Assigned task: The task calls for every line of the data to be retyped exactly.

(Stored data entries)

#####

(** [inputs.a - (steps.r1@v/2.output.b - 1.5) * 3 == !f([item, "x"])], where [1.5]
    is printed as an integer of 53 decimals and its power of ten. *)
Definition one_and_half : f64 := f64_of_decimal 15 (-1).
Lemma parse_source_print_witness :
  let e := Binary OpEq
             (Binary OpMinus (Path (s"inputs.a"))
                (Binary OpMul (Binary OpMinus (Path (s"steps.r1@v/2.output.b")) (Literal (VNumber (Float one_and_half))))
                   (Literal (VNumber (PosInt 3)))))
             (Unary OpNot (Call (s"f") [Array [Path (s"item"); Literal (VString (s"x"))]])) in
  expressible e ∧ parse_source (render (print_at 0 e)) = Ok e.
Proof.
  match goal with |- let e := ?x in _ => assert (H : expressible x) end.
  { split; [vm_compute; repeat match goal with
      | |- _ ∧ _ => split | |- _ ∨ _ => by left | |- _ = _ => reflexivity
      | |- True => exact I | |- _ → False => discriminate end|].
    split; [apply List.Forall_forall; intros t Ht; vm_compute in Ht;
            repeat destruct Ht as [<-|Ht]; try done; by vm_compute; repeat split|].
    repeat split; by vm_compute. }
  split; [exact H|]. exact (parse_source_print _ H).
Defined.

#####

Your response:
(** [inputs.a - (steps.r1@v/2.output.b - 1.5) * 3 == !f([item, "x"])], where [1.5]
    is printed as an integer of 53 decimals and its power of ten. *)
Definition one_and_half : f64 := f64_of_decimal 15 (-1).
Lemma parse_source_print_witness :
  let e := Binary OpEq
             (Binary OpMinus (Path (s"inputs.a"))
                (Binary OpMul (Binary OpMinus (Path (s"steps.r1@v/2.output.b")) (Literal (VNumber (Float one_and_half))))
                   (Literal (VNumber (PosInt 3)))))
             (Unary OpNot (Call (s"f") [Array [Path (s"item"); Literal (VString (s"x"))]])) in
  expressible e ∧ parse_source (render (print_at 0 e)) = Ok e.
Proof.
  match goal with |- let e := ?x in _ => assert (H : expressible x) end.
  { split; [vm_compute; repeat match goal with
      | |- _ ∧ _ => split | |- _ ∨ _ => by left | |- _ = _ => reflexivity
      | |- True => exact I | |- _ → False => discriminate end|].
    split; [apply List.Forall_forall; intros t Ht; vm_compute in Ht;
            repeat destruct Ht as [<-|Ht]; try done; by vm_compute; repeat split|].
    repeat split; by vm_compute. }
  split; [exact H|]. exact (parse_source_print _ H).
Defined.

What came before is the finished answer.